When he woke up in the hospital, for the third time, for the last time, after he swam his way to consciousness, his mom was at his bedside. And his hand was bigger than hers, his hand was calloused, cut to hell from where he fell running from the end of the world. Her hand was still soft. More wrinkles than he remembered, but still as unblemished. She was gripping his hand like her life depended on it, even in her sleep. Same deceptive strength.
Steve knows it's only been a week since he last saw her. Leaving again, but this time he was grateful. She would be safe.
It feels like it's been an eternity. Just the weight of his mom's hand has brought him back to himself. Time feels like it's passing again, every tick of the clock and every rise and fall of her shoulders rushing through him.
His mom is here. Her hand in his, asleep, but here.
He's alive. It all comes back to him in waves. They all survived, it's over. His mama's here, and it's over.
When she wakes up and sees Steve looking at her, she freezes. Looks at him in disbelief.
They don’t say anything, at first. What is there to say? Where do they even start?
Steve wants to say, where have you been. Steve wants to say, why are you here, just you, and not dad? He wants to say, I did it all without you, I survived without you, I went through hell and lost so much and you weren't there. He wants to say, thank god you were safe, he wants to say, why didn't you protect me?
But he waits for her to speak first, doesn't think he's able to if the dryness of his throat of is anything to go by.
"Oh Steve," she finally whispers. She runs her free hand through his hair and her eyes quickly fill with tears.
"My Steve, my baby, I'm sorry," she says. She could be apologizing for a million things, for leaving him, for the long business trips, for the wounds he's starting to feel, for the years he was left alone, for the horrors he's endured, for showing up now instead of then. She could be apologizing for all of it. And Steve knows he should be angry. Knows that some distant part of him is furious and that that white-hot rage will bubble up to the surface eventually, but his mom is holding his hand, her thumb gliding across his knuckles like they used to in church, and she's here.
"Mom-" Steve chokes out. It comes out rough, through the lump in his dry throat. His mom moves from the chair at his bedside to sit on the edge of the hospital bed, hand never leaving his.
"I know, I'm here, I'm sorry," she says, her voice still soft and wobbly. Tears have started to run freely down her face, and she does nothing to catch them. She leans over and grabs a glass of water, holds it as he takes tentative sips from the straw. When he leans away, she sets it aside, helps him sit up. That same angry relief bubbles up again. Here she is, being his mom, finally. He must have really come close to death this time, he thinks.
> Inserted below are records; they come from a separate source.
(** C1, as stated, fails: at levels 0 and 2 the contract gives the call
    site's resumption address and the grandparent's, while
    [return_address], which has no level to be told, returns the level-1
    address. *)
Lemma C1_level_argument_counterexample :
  spec_return_address_of 0 demo_site demo_running = Some 0x401136 /\
  spec_return_address_of 2 demo_site demo_running = Some 0x401300 /\
  call demo_site Builtins.return_address demo_running
  = Returns 0x401200 demo_running /\
  ~ (forall (level : nat) (a : Z),
       spec_return_address_of level demo_site demo_running = Some a ->
       call demo_site Builtins.return_address demo_running
       = Returns a demo_running).
Proof.
  repeat split; try reflexivity.
  intros Hall. specialize (Hall 0%nat 0x401136 eq_refl).
  rewrite call_return_address in Hall. simpl in Hall. congruence.
Qed.

(** C2, as amended: when the function that calls [return_address] has no
    frame to walk to, or the platform cannot walk frames, the call does
    exactly what the intrinsic does where it cannot determine a frame: it
    returns the sentinel 0 on a platform whose intrinsic yields 0, and
    otherwise returns the intrinsic's arbitrary value or crashes. *)
Theorem C2_undeterminable_frame (site : Z) (st : process) :
  can_walk_frames (abi st) = false \/ has_caller_frame st = false ->
  call site Builtins.return_address st = undetermined st /\
  (undeterminable (abi st) = Yields 0 ->
   call site Builtins.return_address st = Returns 0 st).
Proof.
  intros Hwhy.
  assert (Hcall : call site Builtins.return_address st = undetermined st).
  { rewrite call_return_address.
    destruct (can_walk_frames (abi st)); [|done].
    destruct Hwhy as [Hwalk | Hframe]; [done|].
    unfold has_caller_frame in Hframe. by destruct (stack st). }
  split; [exact Hcall|].
  intros Hzero. rewrite Hcall. unfold undetermined. by rewrite Hzero.
Qed.

Lemma C2_undeterminable_frame_witness :
  (can_walk_frames (abi (demo_process ELF walking_platform [])) = false \/
   has_caller_frame (demo_process ELF walking_platform []) = false) /\
  call demo_site Builtins.return_address (demo_process ELF walking_platform [])
  = Returns 0 (demo_process ELF walking_platform []).
Proof.
  split; [right; reflexivity|].
  apply (C2_undeterminable_frame demo_site
           (demo_process ELF walking_platform []));
    [right; reflexivity | reflexivity].
Defined.

(** C2, as stated, fails: on a build without frame pointers whose intrinsic
    yields what it finds, the call returns a value that is not the
    sentinel; on a platform whose intrinsic faults at the top of the
    stack, the call crashes. *)
Lemma C2_sentinel_counterexample :
  can_walk_frames garbage_platform = false /\
  call demo_site Builtins.return_address
    (demo_process ELF garbage_platform demo_stack)
  = Returns 0xdeadbeef (demo_process ELF garbage_platform demo_stack) /\
  0xdeadbeef <> 0 /\
  has_caller_frame (demo_process ELF faulting_platform []) = false /\
  call demo_site Builtins.return_address
    (demo_process ELF faulting_platform [])
  = Crashed.
Proof. repeat split; try reflexivity. discriminate. Qed.

(** ** The section locator *)

(** C3: each variant's file defines exactly four functions, the four
    accessors of the contract; none takes a parameter, and a call of each
    returns the address that the image gives to the boundary symbol the
    linker makes for the named section ([__start_]/[__stop_] of
    [__llvm_prf_cnts] and [__llvm_prf_data] on ELF,
    [section$start$__DATA$]/[section$end$__DATA$] of the same sections on
    Mach-O), in an unchanged process; it names the symbol where the image
    has none. *)
Theorem C3_accessors_return_boundary_symbols (v : variant) :
  length (tu_funs (unit_of v)) = 4%nat /\
  tu_funs (unit_of v) ≡ₚ
    [accessor v Counters Start; accessor v Counters End_;
     accessor v Metadata Start; accessor v Metadata End_] /\
  forall (r : region) (b : boundary),
    fn_params (accessor v r b) = [] /\
    forall (site : Z) (st : process),
      call site (accessor v r b) st =
      match symtab st !! boundary_symbol v b section_segment (section_name r)
      with
      | Some a => Returns a st
      | None =>
          Unresolved (boundary_symbol v b section_segment (section_name r))
      end.
Proof.
  split; [by destruct v|]. split.
  - destruct v; simpl; [|done].
    apply (Permutation_app_comm
             [Linux.get_start_prf_data; Linux.get_end_prf_data]
             [Linux.get_start_instrumentation_counters;
              Linux.get_end_instrumentation_counters]).
  - intros r b. split; [by destruct v, r, b|].
    intros site st. apply call_accessor.
Qed.

(** C9, as amended: a call of any of the five operations, in either
    variant, that returns leaves the whole process (symbols, memory, stack,
    platform) as it was; the only thing the caller gets is the returned
    value. *)
Theorem C9_operations_leave_process_unchanged (v : variant) (op : operation)
    (site a : Z) (st st' : process) :
  call site (operation_fun v op) st = Returns a st' ->
  st' = st.
Proof. apply call_returns_same. Qed.

Lemma C9_operations_leave_process_unchanged_witness :
  call demo_site (operation_fun MachO (Boundary Counters End_))
    (demo_process MachO walking_platform demo_stack)
  = Returns 0x5020 (demo_process MachO walking_platform demo_stack) /\
  demo_process MachO walking_platform demo_stack
  = demo_process MachO walking_platform demo_stack.
Proof.
  split; [reflexivity|].
  apply (C9_operations_leave_process_unchanged MachO (Boundary Counters End_)
           demo_site 0x5020
           (demo_process MachO walking_platform demo_stack)
           (demo_process MachO walking_platform demo_stack)).
  reflexivity.
Defined.

(** C9, as stated, fails for [return_address]: in a build without frame
    pointers, on a platform whose intrinsic faults where it cannot
    determine the frame, the call does not hand back an unchanged process;
    it crashes it. *)
Lemma C9_crash_counterexample :
  call demo_site (operation_fun MachO ReturnAddress)
    (demo_process MachO
       {| can_walk_frames := false; undeterminable := Faults |} demo_stack)
  = Crashed /\
  ~ (exists a : Z,
       call demo_site (operation_fun MachO ReturnAddress)
         (demo_process MachO
            {| can_walk_frames := false; undeterminable := Faults |}
            demo_stack)
       = Returns a
           (demo_process MachO
              {| can_walk_frames := false; undeterminable := Faults |}
              demo_stack)).
Proof.
  split; [reflexivity|].
  intros [a Hcall]. discriminate Hcall.
Qed.

(** C10, as amended: every operation is a single return; a boundary
    accessor yields a value in every image that linked, and
    [return_address] yields a value wherever the caller's frame can be
    walked to or the intrinsic does not fault on failure. *)
Theorem C10_operations_yield_a_value (v : variant) (op : operation)
    (site : Z) (st : process) :
  defined_on v op st = true ->
  exists a : Z, call site (operation_fun v op) st = Returns a st.
Proof.
  destruct op as [r b|]; simpl; intros Hdef.
  - rewrite call_accessor.
    assert (Hsym : is_Some
              (symtab st !! boundary_symbol v b section_segment (section_name r))).
    { unfold linked in Hdef.
      rewrite forallb_forall in Hdef.
      rewrite <- accessor_link_name.
      assert (Hin : In (accessor_decl v r b) (tu_externs (unit_of v)))
        by (destruct v, r, b; simpl; tauto).
      apply Hdef in Hin. by apply bool_decide_eq_true in Hin. }
    destruct Hsym as [a ->]. by exists a.
  - rewrite call_return_address. unfold undetermined.
    unfold has_caller_frame in Hdef.
    destruct (can_walk_frames (abi st)), (stack st) as [|fr rest],
      (undeterminable (abi st)) as [w|]; simpl in Hdef; try discriminate;
      eauto.
Qed.

Lemma C10_operations_yield_a_value_witness :
  defined_on ELF ReturnAddress (demo_process ELF faulting_platform demo_stack)
  = true /\
  exists a : Z,
    call demo_site (operation_fun ELF ReturnAddress)
      (demo_process ELF faulting_platform demo_stack)
    = Returns a (demo_process ELF faulting_platform demo_stack).
Proof.
  split; [reflexivity|].
  apply (C10_operations_yield_a_value ELF ReturnAddress demo_site
           (demo_process ELF faulting_platform demo_stack)).
  reflexivity.
Defined.

(** C10, as stated, fails for [return_address]: with no caller frame to
    walk to, on a platform whose intrinsic faults, the call yields no
    value. *)
Lemma C10_total_counterexample :
  call demo_site (operation_fun ELF ReturnAddress)
    (demo_process ELF faulting_platform [])
  = Crashed /\
  ~ (exists (a : Z) (st' : process),
       call demo_site (operation_fun ELF ReturnAddress)
         (demo_process ELF faulting_platform [])
       = Returns a st').
Proof.
  split; [reflexivity|].
  intros (a & st' & Hcall). discriminate Hcall.
Qed.

(** ** The image does not move *)

Lemma step_symtab (v : variant) (st st' : process) :
  step v st st' -> symtab st' = symtab st.
Proof.
  destruct 1 as [a b st | fr st | st | site op a st st' Hcall]; try done.
  by rewrite (call_returns_same _ _ _ _ _ _ Hcall).
Qed.

Lemma steps_symtab (v : variant) (st st' : process) :
  rtc (step v) st st' -> symtab st' = symtab st.
Proof.
  induction 1 as [st | st1 st2 st3 Hstep _ IH]; [done|].
  rewrite IH. by apply (step_symtab v).
Qed.

(** C4: within one run of a process, two calls of the same accessor return
    the same address, whatever the process does in between (counter
    writes, calls and returns, other calls of the layer); in particular
    when the second call follows the first at once. *)
Theorem C4_accessors_idempotent (v : variant) (r : region) (b : boundary)
    (site site' a : Z) (st st1 st2 : process) :
  call site (accessor v r b) st = Returns a st1 ->
  rtc (step v) st1 st2 ->
  call site' (accessor v r b) st2 = Returns a st2.
Proof.
  intros Hfirst Hrun.
  assert (Hst1 : st1 = st)
    by exact (call_returns_same v (Boundary r b) _ _ _ _ Hfirst).
  subst st1. revert Hfirst. rewrite !call_accessor.
  rewrite (steps_symtab _ _ _ Hrun).
  destruct (symtab st !! _); [|done]. congruence.
Qed.

Lemma C4_accessors_idempotent_witness :
  call demo_site (accessor ELF Counters Start) demo_running
  = Returns 0x5000 demo_running /\
  rtc (step ELF) demo_running demo_later /\
  call 0x401150 (accessor ELF Counters Start) demo_later
  = Returns 0x5000 demo_later.
Proof.
  assert (Hrun : rtc (step ELF) demo_running demo_later).
  { eapply rtc_l; [apply (step_store ELF 0x5008 1)|].
    eapply rtc_l; [apply step_enter|]. apply rtc_refl. }
  split; [reflexivity|]. split; [exact Hrun|].
  apply (C4_accessors_idempotent ELF Counters Start demo_site 0x401150
           0x5000 demo_running demo_running demo_later);
    [reflexivity | exact Hrun].
Defined.

(** ** The layout the linker fixes *)

Lemma ld_boundary (v : variant) (i : instrumentation) (r : region)
    (b : boundary) :
  ld v [section_of i Counters; section_of i Metadata]
    !! boundary_symbol v b section_segment (section_name r)
  = Some (boundary_address b (section_of i r)).
Proof. destruct v, r, b; reflexivity. Qed.

Lemma instrumented_call (v : variant) (i : instrumentation) (st : process)
    (r : region) (b : boundary) (site : Z) :
  properly_instrumented v i st ->
  call site (accessor v r b) st
  = Returns (boundary_address b (section_of i r)) st.
Proof.
  intros (_ & _ & Hsub). rewrite call_accessor.
  by rewrite (lookup_weaken _ _ _ _ (ld_boundary v i r b) Hsub).
Qed.

Lemma section_size_nonneg (i : instrumentation) (r : region) :
  0 <= sect_size (section_of i r).
Proof. destruct r; simpl; unfold counter_width; lia. Qed.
They stare at each other again, his mom's hand running through his hair. And it's been too long since he's studied his mom's face, because he can't tell what that emotion is.
"Steve, I-" she takes a breath, struggling to find words. So different from the woman who used to pick out her sentences carefully, used to enter conversations like they were battles. "I don't know what happened, to you or to Hawkins. I know it was bad, that whatever you went through was- that it was bad enough to put you here. There's been a crowd rotating through here and I can't get a straight answer from anyone. But whatever it was, I should have been here. I should have been here a long time ago, and I'm- I'll be sorry for it for the rest of my life. But I'm here now, If you'll have me."
A year ago, hell, a week ago, Steve would've scorned the idea of it, an apology. Forgiveness past the last minute.
But his mom is here. And she's holding his hand.